- What is being asked: With the string "gets" as the filter, copy each matching line from the records.

- Exercise input:
Segment Open
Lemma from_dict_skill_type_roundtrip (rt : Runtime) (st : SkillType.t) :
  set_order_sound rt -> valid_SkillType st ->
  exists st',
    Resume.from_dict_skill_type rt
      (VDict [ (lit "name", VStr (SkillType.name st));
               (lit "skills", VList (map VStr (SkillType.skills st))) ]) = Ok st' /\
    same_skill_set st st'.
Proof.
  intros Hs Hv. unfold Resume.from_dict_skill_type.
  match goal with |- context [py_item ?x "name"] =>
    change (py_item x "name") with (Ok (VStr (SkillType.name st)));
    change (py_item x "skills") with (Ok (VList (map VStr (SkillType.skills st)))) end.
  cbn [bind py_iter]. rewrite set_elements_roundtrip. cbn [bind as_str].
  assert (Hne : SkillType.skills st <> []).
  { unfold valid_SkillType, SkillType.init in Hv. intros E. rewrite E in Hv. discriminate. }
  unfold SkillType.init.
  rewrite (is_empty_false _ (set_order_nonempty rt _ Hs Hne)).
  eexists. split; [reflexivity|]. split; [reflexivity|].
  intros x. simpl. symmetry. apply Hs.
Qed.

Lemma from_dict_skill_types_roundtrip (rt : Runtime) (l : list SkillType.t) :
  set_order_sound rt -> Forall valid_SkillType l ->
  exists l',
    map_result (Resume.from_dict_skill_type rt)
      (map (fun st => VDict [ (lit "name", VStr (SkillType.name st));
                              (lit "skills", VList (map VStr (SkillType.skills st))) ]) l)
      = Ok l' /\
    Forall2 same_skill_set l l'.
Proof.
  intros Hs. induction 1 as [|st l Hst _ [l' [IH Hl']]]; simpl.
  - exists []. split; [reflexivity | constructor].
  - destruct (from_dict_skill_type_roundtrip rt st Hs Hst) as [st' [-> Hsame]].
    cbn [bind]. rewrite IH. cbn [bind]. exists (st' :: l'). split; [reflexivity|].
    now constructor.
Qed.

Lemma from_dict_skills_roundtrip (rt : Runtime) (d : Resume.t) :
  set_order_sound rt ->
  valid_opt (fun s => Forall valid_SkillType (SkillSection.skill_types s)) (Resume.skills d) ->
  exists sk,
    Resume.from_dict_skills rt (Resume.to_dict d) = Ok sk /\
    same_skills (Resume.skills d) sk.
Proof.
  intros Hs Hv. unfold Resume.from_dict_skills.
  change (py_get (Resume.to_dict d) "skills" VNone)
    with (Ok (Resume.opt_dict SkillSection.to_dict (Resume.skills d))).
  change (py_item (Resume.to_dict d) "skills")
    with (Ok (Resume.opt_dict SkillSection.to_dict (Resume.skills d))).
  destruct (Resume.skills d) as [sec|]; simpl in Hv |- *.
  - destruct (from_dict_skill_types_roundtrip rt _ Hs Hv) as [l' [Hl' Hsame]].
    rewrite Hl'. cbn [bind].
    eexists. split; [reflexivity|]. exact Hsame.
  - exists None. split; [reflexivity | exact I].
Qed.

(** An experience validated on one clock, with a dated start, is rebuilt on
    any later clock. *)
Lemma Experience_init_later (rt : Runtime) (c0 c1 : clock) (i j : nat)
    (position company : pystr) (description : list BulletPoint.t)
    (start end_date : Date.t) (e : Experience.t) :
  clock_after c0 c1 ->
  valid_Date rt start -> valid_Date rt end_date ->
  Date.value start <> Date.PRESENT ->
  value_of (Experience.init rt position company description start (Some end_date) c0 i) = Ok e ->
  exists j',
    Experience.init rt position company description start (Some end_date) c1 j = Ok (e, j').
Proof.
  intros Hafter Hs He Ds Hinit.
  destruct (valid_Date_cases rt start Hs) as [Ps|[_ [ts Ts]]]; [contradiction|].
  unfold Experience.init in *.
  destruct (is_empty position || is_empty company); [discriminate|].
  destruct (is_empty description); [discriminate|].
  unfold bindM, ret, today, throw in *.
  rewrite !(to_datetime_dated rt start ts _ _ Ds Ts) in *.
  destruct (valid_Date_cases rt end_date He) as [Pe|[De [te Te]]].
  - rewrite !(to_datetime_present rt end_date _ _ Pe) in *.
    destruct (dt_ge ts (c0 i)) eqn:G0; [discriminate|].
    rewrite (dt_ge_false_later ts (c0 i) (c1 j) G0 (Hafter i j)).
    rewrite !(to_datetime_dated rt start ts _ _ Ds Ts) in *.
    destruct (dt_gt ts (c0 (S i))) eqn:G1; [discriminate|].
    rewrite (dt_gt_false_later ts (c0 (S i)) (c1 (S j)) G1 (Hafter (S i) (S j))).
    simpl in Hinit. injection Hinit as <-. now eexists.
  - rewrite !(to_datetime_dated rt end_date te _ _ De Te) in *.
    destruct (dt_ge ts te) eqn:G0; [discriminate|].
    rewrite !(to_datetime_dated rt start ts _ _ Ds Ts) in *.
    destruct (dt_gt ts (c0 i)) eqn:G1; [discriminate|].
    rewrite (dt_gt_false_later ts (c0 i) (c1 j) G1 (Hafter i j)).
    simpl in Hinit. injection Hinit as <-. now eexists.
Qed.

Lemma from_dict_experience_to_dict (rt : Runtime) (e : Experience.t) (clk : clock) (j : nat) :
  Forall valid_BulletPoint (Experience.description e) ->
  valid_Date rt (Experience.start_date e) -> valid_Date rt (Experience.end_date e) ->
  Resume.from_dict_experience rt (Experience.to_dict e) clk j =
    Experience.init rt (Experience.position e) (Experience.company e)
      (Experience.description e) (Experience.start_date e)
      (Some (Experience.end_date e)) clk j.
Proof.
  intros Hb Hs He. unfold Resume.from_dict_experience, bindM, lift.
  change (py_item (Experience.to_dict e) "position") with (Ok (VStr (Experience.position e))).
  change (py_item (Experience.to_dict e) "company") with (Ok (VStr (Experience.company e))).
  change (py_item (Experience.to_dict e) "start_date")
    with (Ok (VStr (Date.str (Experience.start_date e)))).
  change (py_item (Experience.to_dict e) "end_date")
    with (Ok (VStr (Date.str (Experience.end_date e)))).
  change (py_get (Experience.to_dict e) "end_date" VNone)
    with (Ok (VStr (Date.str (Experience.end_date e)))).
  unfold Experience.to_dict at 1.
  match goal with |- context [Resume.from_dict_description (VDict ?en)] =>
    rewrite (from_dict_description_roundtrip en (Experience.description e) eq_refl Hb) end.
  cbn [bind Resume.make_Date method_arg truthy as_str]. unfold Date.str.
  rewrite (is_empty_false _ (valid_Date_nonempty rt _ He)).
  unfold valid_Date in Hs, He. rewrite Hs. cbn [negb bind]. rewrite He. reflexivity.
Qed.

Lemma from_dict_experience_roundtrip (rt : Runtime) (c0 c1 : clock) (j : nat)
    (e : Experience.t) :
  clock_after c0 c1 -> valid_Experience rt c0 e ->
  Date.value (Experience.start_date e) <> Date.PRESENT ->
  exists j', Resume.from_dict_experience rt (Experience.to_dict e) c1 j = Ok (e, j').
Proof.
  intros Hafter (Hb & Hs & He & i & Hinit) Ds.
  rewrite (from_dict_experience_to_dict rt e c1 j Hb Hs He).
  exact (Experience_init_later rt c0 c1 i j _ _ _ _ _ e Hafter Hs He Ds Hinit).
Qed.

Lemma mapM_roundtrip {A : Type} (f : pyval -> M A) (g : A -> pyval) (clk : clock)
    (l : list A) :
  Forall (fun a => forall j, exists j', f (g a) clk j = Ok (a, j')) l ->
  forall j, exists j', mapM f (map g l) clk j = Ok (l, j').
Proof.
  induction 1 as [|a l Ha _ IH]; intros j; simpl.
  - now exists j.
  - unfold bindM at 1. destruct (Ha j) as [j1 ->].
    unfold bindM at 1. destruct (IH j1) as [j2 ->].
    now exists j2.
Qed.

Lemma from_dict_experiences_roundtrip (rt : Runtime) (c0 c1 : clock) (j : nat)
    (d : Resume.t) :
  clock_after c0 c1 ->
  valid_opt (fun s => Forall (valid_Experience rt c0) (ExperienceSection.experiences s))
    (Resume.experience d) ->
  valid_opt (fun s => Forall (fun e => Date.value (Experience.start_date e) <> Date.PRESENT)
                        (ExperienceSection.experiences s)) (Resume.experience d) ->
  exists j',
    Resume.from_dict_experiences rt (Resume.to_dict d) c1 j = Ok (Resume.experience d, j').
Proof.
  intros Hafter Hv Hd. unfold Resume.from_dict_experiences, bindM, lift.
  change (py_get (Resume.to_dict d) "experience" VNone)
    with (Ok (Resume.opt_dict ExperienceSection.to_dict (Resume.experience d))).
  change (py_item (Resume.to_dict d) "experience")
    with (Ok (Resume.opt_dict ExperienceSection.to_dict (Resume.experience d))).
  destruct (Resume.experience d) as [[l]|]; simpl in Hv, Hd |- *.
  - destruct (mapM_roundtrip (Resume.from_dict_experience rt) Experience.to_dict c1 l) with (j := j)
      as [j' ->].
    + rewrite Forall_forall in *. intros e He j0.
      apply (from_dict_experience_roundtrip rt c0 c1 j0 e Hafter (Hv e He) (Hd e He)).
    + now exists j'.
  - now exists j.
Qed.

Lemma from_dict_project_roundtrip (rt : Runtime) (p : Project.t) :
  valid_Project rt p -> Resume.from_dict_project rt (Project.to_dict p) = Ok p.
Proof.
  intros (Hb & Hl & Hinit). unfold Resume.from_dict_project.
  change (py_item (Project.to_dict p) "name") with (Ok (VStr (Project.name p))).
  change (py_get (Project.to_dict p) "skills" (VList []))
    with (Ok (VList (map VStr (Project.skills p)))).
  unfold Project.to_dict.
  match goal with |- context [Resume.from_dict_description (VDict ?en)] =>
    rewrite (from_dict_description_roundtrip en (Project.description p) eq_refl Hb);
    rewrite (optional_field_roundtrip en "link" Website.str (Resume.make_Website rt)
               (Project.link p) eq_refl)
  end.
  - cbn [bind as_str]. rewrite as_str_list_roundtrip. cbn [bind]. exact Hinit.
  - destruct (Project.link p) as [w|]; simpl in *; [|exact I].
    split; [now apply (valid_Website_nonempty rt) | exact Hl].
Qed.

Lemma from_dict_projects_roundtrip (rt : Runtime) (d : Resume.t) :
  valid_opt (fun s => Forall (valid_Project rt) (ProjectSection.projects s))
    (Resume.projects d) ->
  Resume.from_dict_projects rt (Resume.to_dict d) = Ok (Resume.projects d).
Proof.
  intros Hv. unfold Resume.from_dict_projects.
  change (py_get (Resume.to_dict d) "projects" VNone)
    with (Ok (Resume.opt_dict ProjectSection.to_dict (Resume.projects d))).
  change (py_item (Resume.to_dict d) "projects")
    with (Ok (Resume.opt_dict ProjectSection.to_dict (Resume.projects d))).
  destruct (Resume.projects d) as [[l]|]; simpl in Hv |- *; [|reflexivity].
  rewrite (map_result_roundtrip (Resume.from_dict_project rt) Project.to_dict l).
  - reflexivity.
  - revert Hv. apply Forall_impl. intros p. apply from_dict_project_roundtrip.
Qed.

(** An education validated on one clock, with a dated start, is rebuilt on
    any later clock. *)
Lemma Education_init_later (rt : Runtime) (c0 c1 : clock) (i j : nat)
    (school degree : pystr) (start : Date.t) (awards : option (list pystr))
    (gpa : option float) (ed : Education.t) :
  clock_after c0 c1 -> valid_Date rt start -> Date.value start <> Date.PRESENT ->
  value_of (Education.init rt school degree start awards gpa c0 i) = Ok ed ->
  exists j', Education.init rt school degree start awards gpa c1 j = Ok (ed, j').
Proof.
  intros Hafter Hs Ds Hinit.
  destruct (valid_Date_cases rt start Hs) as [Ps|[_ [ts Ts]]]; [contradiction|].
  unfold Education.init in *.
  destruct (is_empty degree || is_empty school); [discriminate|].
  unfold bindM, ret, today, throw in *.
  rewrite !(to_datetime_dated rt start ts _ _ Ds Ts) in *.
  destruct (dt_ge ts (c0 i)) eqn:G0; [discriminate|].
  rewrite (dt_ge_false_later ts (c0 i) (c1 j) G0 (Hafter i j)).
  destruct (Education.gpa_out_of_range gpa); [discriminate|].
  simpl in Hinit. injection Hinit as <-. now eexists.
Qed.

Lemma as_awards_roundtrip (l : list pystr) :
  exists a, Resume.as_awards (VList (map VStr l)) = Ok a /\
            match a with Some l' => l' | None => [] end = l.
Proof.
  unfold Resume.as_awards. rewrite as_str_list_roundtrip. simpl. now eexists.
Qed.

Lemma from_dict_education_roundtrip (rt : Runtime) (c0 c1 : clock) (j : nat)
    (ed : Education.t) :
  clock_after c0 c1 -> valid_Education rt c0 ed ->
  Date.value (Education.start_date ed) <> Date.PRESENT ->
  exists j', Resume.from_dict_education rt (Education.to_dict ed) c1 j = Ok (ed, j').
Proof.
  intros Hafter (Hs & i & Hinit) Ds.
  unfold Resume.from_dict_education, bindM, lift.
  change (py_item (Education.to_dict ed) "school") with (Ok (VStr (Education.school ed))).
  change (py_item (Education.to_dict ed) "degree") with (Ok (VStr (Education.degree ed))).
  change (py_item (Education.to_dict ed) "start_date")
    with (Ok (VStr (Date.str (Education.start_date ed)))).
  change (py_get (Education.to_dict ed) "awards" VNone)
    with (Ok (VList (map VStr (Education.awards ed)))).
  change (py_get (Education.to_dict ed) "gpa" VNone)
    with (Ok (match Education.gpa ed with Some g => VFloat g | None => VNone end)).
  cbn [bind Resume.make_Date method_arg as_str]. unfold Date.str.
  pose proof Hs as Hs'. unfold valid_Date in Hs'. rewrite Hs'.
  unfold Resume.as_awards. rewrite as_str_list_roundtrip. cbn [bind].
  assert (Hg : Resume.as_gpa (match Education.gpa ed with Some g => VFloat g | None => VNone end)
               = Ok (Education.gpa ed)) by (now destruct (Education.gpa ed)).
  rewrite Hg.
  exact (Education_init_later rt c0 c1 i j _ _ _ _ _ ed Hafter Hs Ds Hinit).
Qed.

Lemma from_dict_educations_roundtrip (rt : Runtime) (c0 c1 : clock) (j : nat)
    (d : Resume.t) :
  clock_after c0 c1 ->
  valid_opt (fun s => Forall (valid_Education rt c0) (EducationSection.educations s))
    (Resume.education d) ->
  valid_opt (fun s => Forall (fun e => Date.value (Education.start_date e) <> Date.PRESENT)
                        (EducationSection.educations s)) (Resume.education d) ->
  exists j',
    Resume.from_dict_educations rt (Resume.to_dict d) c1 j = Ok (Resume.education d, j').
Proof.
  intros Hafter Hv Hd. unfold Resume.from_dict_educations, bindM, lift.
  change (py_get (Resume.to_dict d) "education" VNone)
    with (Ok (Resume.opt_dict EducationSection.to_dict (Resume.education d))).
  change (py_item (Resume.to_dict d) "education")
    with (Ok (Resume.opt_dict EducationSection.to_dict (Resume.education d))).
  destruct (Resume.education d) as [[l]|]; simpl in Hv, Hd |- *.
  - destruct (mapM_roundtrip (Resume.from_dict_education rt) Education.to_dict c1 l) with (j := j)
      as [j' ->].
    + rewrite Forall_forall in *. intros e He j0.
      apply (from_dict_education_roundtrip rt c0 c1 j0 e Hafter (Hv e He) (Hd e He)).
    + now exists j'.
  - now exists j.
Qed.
Segment Closed
Segment Open
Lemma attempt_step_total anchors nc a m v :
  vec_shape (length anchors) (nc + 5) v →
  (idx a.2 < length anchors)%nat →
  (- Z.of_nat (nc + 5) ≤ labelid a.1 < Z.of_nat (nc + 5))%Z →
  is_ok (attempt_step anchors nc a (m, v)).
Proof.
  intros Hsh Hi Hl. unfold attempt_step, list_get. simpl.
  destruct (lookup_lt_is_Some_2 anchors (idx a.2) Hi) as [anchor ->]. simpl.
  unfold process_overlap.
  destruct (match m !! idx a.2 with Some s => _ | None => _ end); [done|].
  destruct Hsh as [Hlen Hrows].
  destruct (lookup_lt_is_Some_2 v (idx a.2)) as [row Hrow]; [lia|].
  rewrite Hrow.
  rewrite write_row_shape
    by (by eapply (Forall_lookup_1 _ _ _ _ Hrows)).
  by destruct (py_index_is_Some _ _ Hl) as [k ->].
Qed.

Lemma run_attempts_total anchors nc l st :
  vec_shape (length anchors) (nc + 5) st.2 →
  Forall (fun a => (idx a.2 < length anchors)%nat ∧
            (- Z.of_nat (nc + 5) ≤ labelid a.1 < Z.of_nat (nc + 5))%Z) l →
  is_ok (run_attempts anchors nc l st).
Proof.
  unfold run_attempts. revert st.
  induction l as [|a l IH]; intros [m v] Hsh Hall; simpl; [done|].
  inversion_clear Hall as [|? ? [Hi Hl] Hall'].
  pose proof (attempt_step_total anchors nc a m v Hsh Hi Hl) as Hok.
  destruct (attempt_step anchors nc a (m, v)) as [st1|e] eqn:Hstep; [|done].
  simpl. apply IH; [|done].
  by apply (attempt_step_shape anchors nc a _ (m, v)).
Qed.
Segment Closed
Segment Open
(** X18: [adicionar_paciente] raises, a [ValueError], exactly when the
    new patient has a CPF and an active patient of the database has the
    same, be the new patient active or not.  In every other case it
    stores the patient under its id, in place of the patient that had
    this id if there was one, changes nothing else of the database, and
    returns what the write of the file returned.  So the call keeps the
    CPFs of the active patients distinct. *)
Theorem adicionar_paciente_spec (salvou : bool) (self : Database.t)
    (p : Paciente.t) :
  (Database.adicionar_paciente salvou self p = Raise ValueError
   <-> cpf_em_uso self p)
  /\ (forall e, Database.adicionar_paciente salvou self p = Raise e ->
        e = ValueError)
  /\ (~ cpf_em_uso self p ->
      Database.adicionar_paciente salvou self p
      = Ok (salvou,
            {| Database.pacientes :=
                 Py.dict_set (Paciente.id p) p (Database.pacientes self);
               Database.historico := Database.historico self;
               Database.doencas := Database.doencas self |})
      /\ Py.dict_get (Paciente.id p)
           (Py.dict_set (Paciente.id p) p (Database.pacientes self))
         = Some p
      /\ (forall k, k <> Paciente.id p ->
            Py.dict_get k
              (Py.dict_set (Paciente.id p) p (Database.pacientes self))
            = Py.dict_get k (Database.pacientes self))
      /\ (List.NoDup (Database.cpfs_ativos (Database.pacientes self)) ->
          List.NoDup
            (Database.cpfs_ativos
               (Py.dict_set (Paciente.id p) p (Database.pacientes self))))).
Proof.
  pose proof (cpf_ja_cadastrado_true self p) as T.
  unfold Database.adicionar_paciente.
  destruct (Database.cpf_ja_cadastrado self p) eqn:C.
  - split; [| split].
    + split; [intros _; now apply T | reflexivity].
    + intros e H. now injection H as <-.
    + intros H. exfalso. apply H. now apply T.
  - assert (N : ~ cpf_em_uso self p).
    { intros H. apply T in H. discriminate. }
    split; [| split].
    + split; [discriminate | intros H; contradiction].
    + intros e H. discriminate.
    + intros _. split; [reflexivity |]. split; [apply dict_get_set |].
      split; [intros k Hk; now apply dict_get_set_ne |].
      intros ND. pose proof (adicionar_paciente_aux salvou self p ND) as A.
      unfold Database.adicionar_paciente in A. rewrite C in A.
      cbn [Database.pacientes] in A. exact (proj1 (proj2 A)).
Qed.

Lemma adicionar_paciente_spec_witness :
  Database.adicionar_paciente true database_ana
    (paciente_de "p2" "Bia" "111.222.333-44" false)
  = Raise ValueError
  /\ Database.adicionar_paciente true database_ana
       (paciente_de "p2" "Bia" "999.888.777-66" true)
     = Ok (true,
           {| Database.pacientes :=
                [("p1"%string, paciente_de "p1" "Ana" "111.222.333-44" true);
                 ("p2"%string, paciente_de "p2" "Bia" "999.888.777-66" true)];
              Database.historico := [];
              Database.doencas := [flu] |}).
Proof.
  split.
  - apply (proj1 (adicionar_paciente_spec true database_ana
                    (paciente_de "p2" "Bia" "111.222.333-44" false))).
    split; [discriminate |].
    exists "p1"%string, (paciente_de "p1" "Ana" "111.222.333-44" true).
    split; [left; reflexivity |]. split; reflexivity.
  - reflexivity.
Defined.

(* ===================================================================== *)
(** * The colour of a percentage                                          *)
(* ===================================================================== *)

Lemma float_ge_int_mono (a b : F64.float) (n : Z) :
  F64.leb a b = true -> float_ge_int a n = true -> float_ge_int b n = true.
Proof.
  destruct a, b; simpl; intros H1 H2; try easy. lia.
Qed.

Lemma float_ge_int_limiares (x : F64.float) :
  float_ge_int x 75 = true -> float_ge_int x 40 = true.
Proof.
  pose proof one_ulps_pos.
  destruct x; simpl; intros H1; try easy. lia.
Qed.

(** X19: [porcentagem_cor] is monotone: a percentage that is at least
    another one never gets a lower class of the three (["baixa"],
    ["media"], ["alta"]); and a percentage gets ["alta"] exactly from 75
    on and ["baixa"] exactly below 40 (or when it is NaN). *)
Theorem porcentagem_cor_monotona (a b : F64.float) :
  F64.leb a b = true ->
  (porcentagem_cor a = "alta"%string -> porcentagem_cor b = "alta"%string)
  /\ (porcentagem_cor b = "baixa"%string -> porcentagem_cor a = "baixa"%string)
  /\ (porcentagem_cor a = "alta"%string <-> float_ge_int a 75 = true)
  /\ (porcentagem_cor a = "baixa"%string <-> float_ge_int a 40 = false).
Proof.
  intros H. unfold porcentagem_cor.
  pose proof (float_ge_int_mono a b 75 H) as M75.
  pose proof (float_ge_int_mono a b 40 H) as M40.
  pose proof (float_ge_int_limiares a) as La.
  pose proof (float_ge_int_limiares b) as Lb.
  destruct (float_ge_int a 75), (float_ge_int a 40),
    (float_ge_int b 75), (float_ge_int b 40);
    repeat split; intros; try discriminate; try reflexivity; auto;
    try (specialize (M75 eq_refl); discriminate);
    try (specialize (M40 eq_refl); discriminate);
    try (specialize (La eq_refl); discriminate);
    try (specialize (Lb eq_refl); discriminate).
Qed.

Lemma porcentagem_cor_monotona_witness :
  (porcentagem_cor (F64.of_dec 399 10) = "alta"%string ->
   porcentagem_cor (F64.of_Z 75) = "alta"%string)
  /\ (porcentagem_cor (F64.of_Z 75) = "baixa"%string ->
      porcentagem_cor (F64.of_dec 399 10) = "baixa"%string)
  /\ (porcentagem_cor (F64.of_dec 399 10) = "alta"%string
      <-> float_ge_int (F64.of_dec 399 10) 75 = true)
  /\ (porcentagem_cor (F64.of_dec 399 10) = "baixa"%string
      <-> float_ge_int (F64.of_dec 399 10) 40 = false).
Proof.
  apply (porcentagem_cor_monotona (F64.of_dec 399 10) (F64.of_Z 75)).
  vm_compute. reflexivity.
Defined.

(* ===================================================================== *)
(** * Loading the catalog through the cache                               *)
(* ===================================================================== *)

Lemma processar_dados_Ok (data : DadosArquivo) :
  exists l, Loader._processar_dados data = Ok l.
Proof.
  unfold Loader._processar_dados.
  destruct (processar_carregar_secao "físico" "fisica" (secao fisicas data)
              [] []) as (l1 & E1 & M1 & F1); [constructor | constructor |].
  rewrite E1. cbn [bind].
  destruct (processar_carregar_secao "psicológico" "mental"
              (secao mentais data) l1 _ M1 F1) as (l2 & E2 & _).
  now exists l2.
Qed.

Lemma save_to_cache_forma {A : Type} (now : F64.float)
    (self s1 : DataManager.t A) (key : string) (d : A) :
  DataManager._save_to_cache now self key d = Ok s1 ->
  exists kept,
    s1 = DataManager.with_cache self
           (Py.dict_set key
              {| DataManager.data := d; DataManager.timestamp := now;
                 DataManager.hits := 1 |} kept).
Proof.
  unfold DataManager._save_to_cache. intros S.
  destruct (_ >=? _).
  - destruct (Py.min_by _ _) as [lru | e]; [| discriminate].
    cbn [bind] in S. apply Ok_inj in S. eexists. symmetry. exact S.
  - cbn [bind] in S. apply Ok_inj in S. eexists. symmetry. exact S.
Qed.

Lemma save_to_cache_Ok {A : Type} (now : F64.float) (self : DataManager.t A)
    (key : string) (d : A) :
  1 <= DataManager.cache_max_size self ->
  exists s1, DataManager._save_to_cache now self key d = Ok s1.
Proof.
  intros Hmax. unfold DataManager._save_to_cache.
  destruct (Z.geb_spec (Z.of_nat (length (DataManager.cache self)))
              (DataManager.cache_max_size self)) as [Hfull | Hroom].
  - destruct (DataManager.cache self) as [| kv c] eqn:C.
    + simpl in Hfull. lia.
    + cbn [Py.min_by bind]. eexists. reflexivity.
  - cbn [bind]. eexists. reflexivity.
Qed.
Segment Closed
- Written reply:
    another one never gets a lower class of the three (["baixa"],
    ["media"], ["alta"]); and a percentage gets ["alta"] exactly from 75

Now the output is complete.